**Aim of the task:**
The records that appear below are to be restated word for word.

****

(** [check_with_policy]; the engine counts the evaluation. *)
Definition check_with_policy (c : AdmissionChecker) (i : AdmissionInput)
    (policy : option CompiledPolicy) (us : Z) (e : PolicyEngine) : AdmissionResult * PolicyEngine :=
  let builtin := check c i in
  if negb (admitted builtin) then (builtin, e) else
  match policy with
  | None => (admit_ok, e)
  | Some p =>
      match evaluate_simple p 1 us e with
      | (Ok r, e') =>
          if negb (allowed r) then (deny ("wasm policy '" +:+ policy_name p +:+ "' denied"), e')
          else (admit_ok, e')
      | (Err err, e') => (deny ("wasm policy evaluation failed: " +:+ policy_error_text err), e')
      | (Panic _, e') => (deny "", e')
      end
  end.

(** ** The policy service (policy_server.rs) *)

Record PolicyConfig : Type := {
  cfg_admission_enabled : bool;
  cfg_enforcement_enabled : bool;
  cfg_max_vcpus : Z;
  cfg_max_memory_mib : Z;
  cfg_max_sandboxes : Z;
  cfg_allowed_images : list string;
  cfg_bundle_dir : string;
  cfg_enforcement_rules : string;
  cfg_rules : list EnforcementRule;
}.

Definition PolicyConfig_default : PolicyConfig :=
  {| cfg_admission_enabled := true; cfg_enforcement_enabled := false; cfg_max_vcpus := 8;
     cfg_max_memory_mib := 8192; cfg_max_sandboxes := 100; cfg_allowed_images := [];
     cfg_bundle_dir := "/var/lib/nova/policy/bundles"; cfg_enforcement_rules := "default";
     cfg_rules := [] |}.

Record PolicyState : Type := {
  ps_engine : PolicyEngine;
  ps_bundles : BundleManager;
  ps_checker : AdmissionChecker;
  ps_enforcement : EnforcementEngine;
  admission_enabled : bool;
  enforcement_enabled : bool;
}.

(** The rule set the configuration names; an unknown name is none. *)
Definition ruleset (name : string) : list EnforcementRule :=
  if String.eqb name "default" then default_rules else
  if String.eqb name "strict" then strict_rules else [].

(** [from_config]; the directory must be creatable ([expect]). *)
Definition from_config (created : string + unit) (c : PolicyConfig) : outcome string PolicyState :=
  match BundleManager_new created (cfg_bundle_dir c) with
  | inl _ => Panic PanicUnwrap
  | inr b =>
      let k1 := set_max_vcpus AdmissionChecker_new (cfg_max_vcpus c) in
      let k2 := set_max_memory_mib k1 (cfg_max_memory_mib c) in
      let k3 := set_max_sandboxes k2 (cfg_max_sandboxes c) in
      Ok {| ps_engine := PolicyEngine_new;
            ps_bundles := b;
            ps_checker := foldl add_allowed_image k3 (cfg_allowed_images c);
            ps_enforcement := foldl add_rule
              (foldl add_rule EnforcementEngine_new (ruleset (cfg_enforcement_rules c))) (cfg_rules c);
            admission_enabled := cfg_admission_enabled c;
            enforcement_enabled := cfg_enforcement_enabled c |}
  end.

Definition with_engine (s : PolicyState) (e : PolicyEngine) : PolicyState :=
  {| ps_engine := e; ps_bundles := ps_bundles s; ps_checker := ps_checker s;
     ps_enforcement := ps_enforcement s; admission_enabled := admission_enabled s;
     enforcement_enabled := enforcement_enabled s |}.
Definition with_bundles (s : PolicyState) (b : BundleManager) : PolicyState :=
  {| ps_engine := ps_engine s; ps_bundles := b; ps_checker := ps_checker s;
     ps_enforcement := ps_enforcement s; admission_enabled := admission_enabled s;
     enforcement_enabled := enforcement_enabled s |}.

Record EvaluateResponse : Type := {
  resp_allowed : bool;
  resp_reason : string;
  resp_result : option json;
  resp_duration_us : Z;
}.

(** The [evaluate] call: the first policy of the named bundle; a missing
    bundle allows.  [input] is the request's JSON, [JNull] if it does not
    parse. *)
Definition svc_evaluate (path : string) (input : json) (us : Z) (s : PolicyState)
    : EvaluateResponse * PolicyState :=
  match (get_policies (ps_bundles s) path ≫= head) with
  | Some p =>
      match evaluate p input us (ps_engine s) with
      | (Ok r, e) =>
          ({| resp_allowed := allowed r; resp_reason := reason r;
              resp_result := Some (result_json r); resp_duration_us := duration_us r |},
           with_engine s e)
      | (Err err, e) =>
          ({| resp_allowed := false;
              resp_reason := "evaluation failed: " +:+ policy_error_text err;
              resp_result := None; resp_duration_us := 0 |}, with_engine s e)
      | (Panic _, e) =>
          ({| resp_allowed := false; resp_reason := ""; resp_result := None;
              resp_duration_us := 0 |}, with_engine s e)
      end
  | None =>
      ({| resp_allowed := true;
          resp_reason := "no bundle '" +:+ path +:+ "' loaded, default allow";
          resp_result := None; resp_duration_us := 0 |}, s)
  end.

(** [load_bundle]: success, or the error's text in the response. *)
Definition svc_load_bundle (i : string) (bytes : list byte) (now : Z) (s : PolicyState)
    : (bool * string) * PolicyState :=
  match load_bundle i bytes (ps_engine s) now (ps_bundles s) with
  | (Ok _, b) => ((true, ""), with_bundles s b)
  | (Err err, b) => ((false, policy_error_text err), with_bundles s b)
  | (Panic _, b) => ((false, ""), with_bundles s b)
  end.

(** [remove_bundle]: [None], or the text of a not-found status. *)
Definition svc_remove_bundle (i : string) (s : PolicyState) : option string * PolicyState :=
  match remove_bundle i (ps_bundles s) with
  | (Err err, b) => (Some (policy_error_text err), with_bundles s b)
  | (_, b) => (None, with_bundles s b)
  end.

(** [get_status]: bundles, evaluations, denials, average duration. *)
Definition svc_get_status (s : PolicyState) : Z * Z * Z * Z :=
  (wrap32 (bundle_count (ps_bundles s)), eval_count (ps_engine s), denied_count (ps_engine s),
   avg_eval_us (ps_engine s)).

****

**Written reply:**
(** [check_with_policy]; the engine counts the evaluation. *)
Definition check_with_policy (c : AdmissionChecker) (i : AdmissionInput)
    (policy : option CompiledPolicy) (us : Z) (e : PolicyEngine) : AdmissionResult * PolicyEngine :=
  let builtin := check c i in
  if negb (admitted builtin) then (builtin, e) else
  match policy with
  | None => (admit_ok, e)
  | Some p =>
      match evaluate_simple p 1 us e with
      | (Ok r, e') =>
          if negb (allowed r) then (deny ("wasm policy '" +:+ policy_name p +:+ "' denied"), e')
          else (admit_ok, e')
      | (Err err, e') => (deny ("wasm policy evaluation failed: " +:+ policy_error_text err), e')
      | (Panic _, e') => (deny "", e')
      end
  end.

(** ** The policy service (policy_server.rs) *)

Record PolicyConfig : Type := {
  cfg_admission_enabled : bool;
  cfg_enforcement_enabled : bool;
  cfg_max_vcpus : Z;
  cfg_max_memory_mib : Z;
  cfg_max_sandboxes : Z;
  cfg_allowed_images : list string;
  cfg_bundle_dir : string;
  cfg_enforcement_rules : string;
  cfg_rules : list EnforcementRule;
}.

Definition PolicyConfig_default : PolicyConfig :=
  {| cfg_admission_enabled := true; cfg_enforcement_enabled := false; cfg_max_vcpus := 8;
     cfg_max_memory_mib := 8192; cfg_max_sandboxes := 100; cfg_allowed_images := [];
     cfg_bundle_dir := "/var/lib/nova/policy/bundles"; cfg_enforcement_rules := "default";
     cfg_rules := [] |}.

Record PolicyState : Type := {
  ps_engine : PolicyEngine;
  ps_bundles : BundleManager;
  ps_checker : AdmissionChecker;
  ps_enforcement : EnforcementEngine;
  admission_enabled : bool;
  enforcement_enabled : bool;
}.

(** The rule set the configuration names; an unknown name is none. *)
Definition ruleset (name : string) : list EnforcementRule :=
  if String.eqb name "default" then default_rules else
  if String.eqb name "strict" then strict_rules else [].

(** [from_config]; the directory must be creatable ([expect]). *)
Definition from_config (created : string + unit) (c : PolicyConfig) : outcome string PolicyState :=
  match BundleManager_new created (cfg_bundle_dir c) with
  | inl _ => Panic PanicUnwrap
  | inr b =>
      let k1 := set_max_vcpus AdmissionChecker_new (cfg_max_vcpus c) in
      let k2 := set_max_memory_mib k1 (cfg_max_memory_mib c) in
      let k3 := set_max_sandboxes k2 (cfg_max_sandboxes c) in
      Ok {| ps_engine := PolicyEngine_new;
            ps_bundles := b;
            ps_checker := foldl add_allowed_image k3 (cfg_allowed_images c);
            ps_enforcement := foldl add_rule
              (foldl add_rule EnforcementEngine_new (ruleset (cfg_enforcement_rules c))) (cfg_rules c);
            admission_enabled := cfg_admission_enabled c;
            enforcement_enabled := cfg_enforcement_enabled c |}
  end.

Definition with_engine (s : PolicyState) (e : PolicyEngine) : PolicyState :=
  {| ps_engine := e; ps_bundles := ps_bundles s; ps_checker := ps_checker s;
     ps_enforcement := ps_enforcement s; admission_enabled := admission_enabled s;
     enforcement_enabled := enforcement_enabled s |}.
Definition with_bundles (s : PolicyState) (b : BundleManager) : PolicyState :=
  {| ps_engine := ps_engine s; ps_bundles := b; ps_checker := ps_checker s;
     ps_enforcement := ps_enforcement s; admission_enabled := admission_enabled s;
     enforcement_enabled := enforcement_enabled s |}.

Record EvaluateResponse : Type := {
  resp_allowed : bool;
  resp_reason : string;
  resp_result : option json;
  resp_duration_us : Z;
}.

(** The [evaluate] call: the first policy of the named bundle; a missing
    bundle allows.  [input] is the request's JSON, [JNull] if it does not
    parse. *)
Definition svc_evaluate (path : string) (input : json) (us : Z) (s : PolicyState)
    : EvaluateResponse * PolicyState :=
  match (get_policies (ps_bundles s) path ≫= head) with
  | Some p =>
      match evaluate p input us (ps_engine s) with
      | (Ok r, e) =>
          ({| resp_allowed := allowed r; resp_reason := reason r;
              resp_result := Some (result_json r); resp_duration_us := duration_us r |},
           with_engine s e)
      | (Err err, e) =>
          ({| resp_allowed := false;
              resp_reason := "evaluation failed: " +:+ policy_error_text err;
              resp_result := None; resp_duration_us := 0 |}, with_engine s e)
      | (Panic _, e) =>
          ({| resp_allowed := false; resp_reason := ""; resp_result := None;
              resp_duration_us := 0 |}, with_engine s e)
      end
  | None =>
      ({| resp_allowed := true;
          resp_reason := "no bundle '" +:+ path +:+ "' loaded, default allow";
          resp_result := None; resp_duration_us := 0 |}, s)
  end.

(** [load_bundle]: success, or the error's text in the response. *)
Definition svc_load_bundle (i : string) (bytes : list byte) (now : Z) (s : PolicyState)
    : (bool * string) * PolicyState :=
  match load_bundle i bytes (ps_engine s) now (ps_bundles s) with
  | (Ok _, b) => ((true, ""), with_bundles s b)
  | (Err err, b) => ((false, policy_error_text err), with_bundles s b)
  | (Panic _, b) => ((false, ""), with_bundles s b)
  end.

(** [remove_bundle]: [None], or the text of a not-found status. *)
Definition svc_remove_bundle (i : string) (s : PolicyState) : option string * PolicyState :=
  match remove_bundle i (ps_bundles s) with
  | (Err err, b) => (Some (policy_error_text err), with_bundles s b)
  | (_, b) => (None, with_bundles s b)
  end.

(** [get_status]: bundles, evaluations, denials, average duration. *)
Definition svc_get_status (s : PolicyState) : Z * Z * Z * Z :=
  (wrap32 (bundle_count (ps_bundles s)), eval_count (ps_engine s), denied_count (ps_engine s),
   avg_eval_us (ps_engine s)).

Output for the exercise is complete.